During an anterior exposure, the omentum is easily accessible and significant mobilization can be acheived through the anterior laporotomy incision (a). Following removal of a tumor, there is often a large potential space (b). The omentum can be mobilized and “tucked” into this space obliterating the dead space (c)
24.2.2 V–Y Advancement Gluteal Flaps
The V–Y advancement flaps are performed as a composite flap (fasciocutaneous and myocutaneous). Due to the loss of gluteal strength following the procedure, the flap is safer from a functional standpoint to perform in paraplegic patients but can also be used in ambulatory patients if the flap is modified to not include the muscle. The flap is based on the superior and inferior gluteal vessels. The use of this flap is contraindicated if there is concern about the patency of the gluteal vessels (and this may be the cases if there has been substantial preoperative gluteal radiation or preoperative embolization of the internal iliac vessels). In most cases, the donor site may be closed primarily, but in cases of very large flaps, the donor site can be skin grafted or left to heal by secondary intention. We prefer to use this flap (Fig. 24.2) only for patients undergoing an entirely prone procedure (caudal to S3). The tissue available with this flap is limited, and it is often not possible to obliterate larger deep pelvic spaces with this flap.
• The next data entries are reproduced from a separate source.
(** The last descriptor of a filled chain is marked as the end of it. *)
Lemma holds_end t its addrs f la :
  holds t its addrs f NEXT -> Forall item_ok its -> length addrs = length its -> NoDup f ->
  Forall (fun i => 0 <= i) f -> its <> [] ->
  list.last (take (length its) f) = Some la -> (length its <= length f)%nat ->
  exists it a nx, its !! pred (length its) = Some it /\ addrs !! pred (length its) = Some a /\
    t !z la = Some (desc_for it a NEXT nx) /\
    forall nx', carries (<[Z.to_nat la := end_chain (desc_for it a NEXT nx')]> t) (take (length its) f) its addrs.
Proof.
  intros Hh Hok Hla Hnd Hr Hne Hlast Hlen. set (n := length its) in *.
  assert (Hn : (0 < n)%nat) by (destruct its; [done | cbn; lia]).
  rewrite last_lookup, length_take, Nat.min_l in Hlast by done.
  assert (Hlf : f !! pred n = Some la) by (rewrite lookup_take_lt in Hlast by lia; done).
  assert (Hr' : forall i, i ∈ f -> 0 <= i) by (by apply Forall_forall).
  destruct (lookup_lt_is_Some_2 its (pred n)) as [itl Hitl]; [lia |].
  destruct (lookup_lt_is_Some_2 addrs (pred n)) as [al Hal]; [lia |].
  destruct (Hh _ _ _ _ Hitl Hal Hlf) as (nxl & Htl & _).
  exists itl, al, nxl. split; [done |]. split; [done |]. split; [done |]. intros nx' k it a i H1 H2 H3.
  assert (Hk : (k < n)%nat) by (by eapply lookup_lt_Some). rewrite lookup_take_lt in H3 by done.
  assert (Hit : item_ok it) by (by eapply Forall_lookup_1).
  destruct (decide (k = pred n)) as [-> | Hkn].
  - rewrite Hlf in H3. rewrite Hitl in H1. rewrite Hal in H2. injection H1 as <-. injection H2 as <-. injection H3 as <-.
    exists (end_chain (desc_for itl al NEXT nx')). split; [apply list_lookup_insert_eq; by eapply lookup_lt_Some |].
    destruct (desc_for_flags itl al nx' true Hit) as (? & ? & _ & ? & ? & ->). split_and!; try done.
    rewrite lookup_take_ge by lia. done.
  - destruct (Hh _ _ _ _ H1 H2 H3) as (nx & Ht & Hj). exists (desc_for it a NEXT nx).
    assert (Hne' : i <> la).
    { intros ->. apply Hkn. by eapply NoDup_lookup. }
    split.
    { rewrite list_lookup_insert_ne; [done |]. apply z_ne; [| | done]; apply Hr'; by eapply list_elem_of_lookup_2. }
    destruct (desc_for_flags it a nx false Hit) as (? & ? & _ & ? & ? & ->). split_and!; try done.
    rewrite lookup_take_lt by lia. destruct (lookup_lt_is_Some_2 f (S k)) as [j Hfj]; [lia |].
    rewrite Hfj. f_equal. by apply Hj.
Qed.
For coverage of posterior-only sacrectomies, a V–Y advancement flap can be planned based on perforators from the gluteal vessels (a). Incisions are planned based on the location of the perforators (b), and the flaps can be elevated as either a fasciocutaneous or myocutaneous flap. The flaps are then mobilized to the midline (c). At 8-month postoperative, the flap has reliably healed (d)
24.2.3 Rectus Abdominis Musculocutaneous Flap
The rectus abdominis muscle can be elevated alone or as a composite flap with a skin paddle. The skin paddle can be elevated as a transverse rectus abdominis musculocutaneous (TRAM) or as a vertical rectus abdominis musculocutaneous (VRAM) flap, which can be either a distally based pedicle flap (inferior epigastric vessels) or microvascular free flap. We most commonly use a VRAM based on the deep inferior epigastric artery (DIEA). The DIEA arises above the inguinal ligament and lies superior to the peritoneum, but deep to the transversalis fascia. Once the pedicle enters the rectus sheath, it divides into the medial and lateral branches and located lateral to the muscle. The flap is elevated off the abdominal wall with both these perforators, with care taken to leave the flap attached the pubic ramus to prevent kinking of the pedicle.
The VRAM is the workhorse for reconstruction and can be used for a majority of soft tissue defects following sacrectomy. If there is a large skin defect, then we preferred to use a pedicled TRAM flap. Since these flaps are based on the inferior epigastric vessels, a detailed history of previous intra-abdominal surgery should be obtained in order to determine if the DIEA may have been previously divided (open appendectomy, inguinal hernia, colostomy, cesarean section, etc.). If there is a concern that the pedicle has been damaged, a duplex ultrasound or CTA should be performed to confirm patency.
The VRAM flap should be elevated prior to abdominal exploration. A large skin paddle should be planned in order to close the posterior soft tissue defect (Fig. 24.3). The rectus sheath is opened near the midline and elevated off the rectus abdominis muscle in the areas that are away from the skin island. Care should be taken to avoid the pedicle which lies on the undersurface of the muscle. The flap is left attached to the pubis and a stich is placed to mark superior orientation of the skin paddle. The flap is placed in a plastic bag or wrapped in a laparotomy pad and placed over the anterior portion of the lumbar spine and sacrum for easy identification during the posterior approach. The flap is then left buried in the abdomen until the posterior portion of the procedure is performed.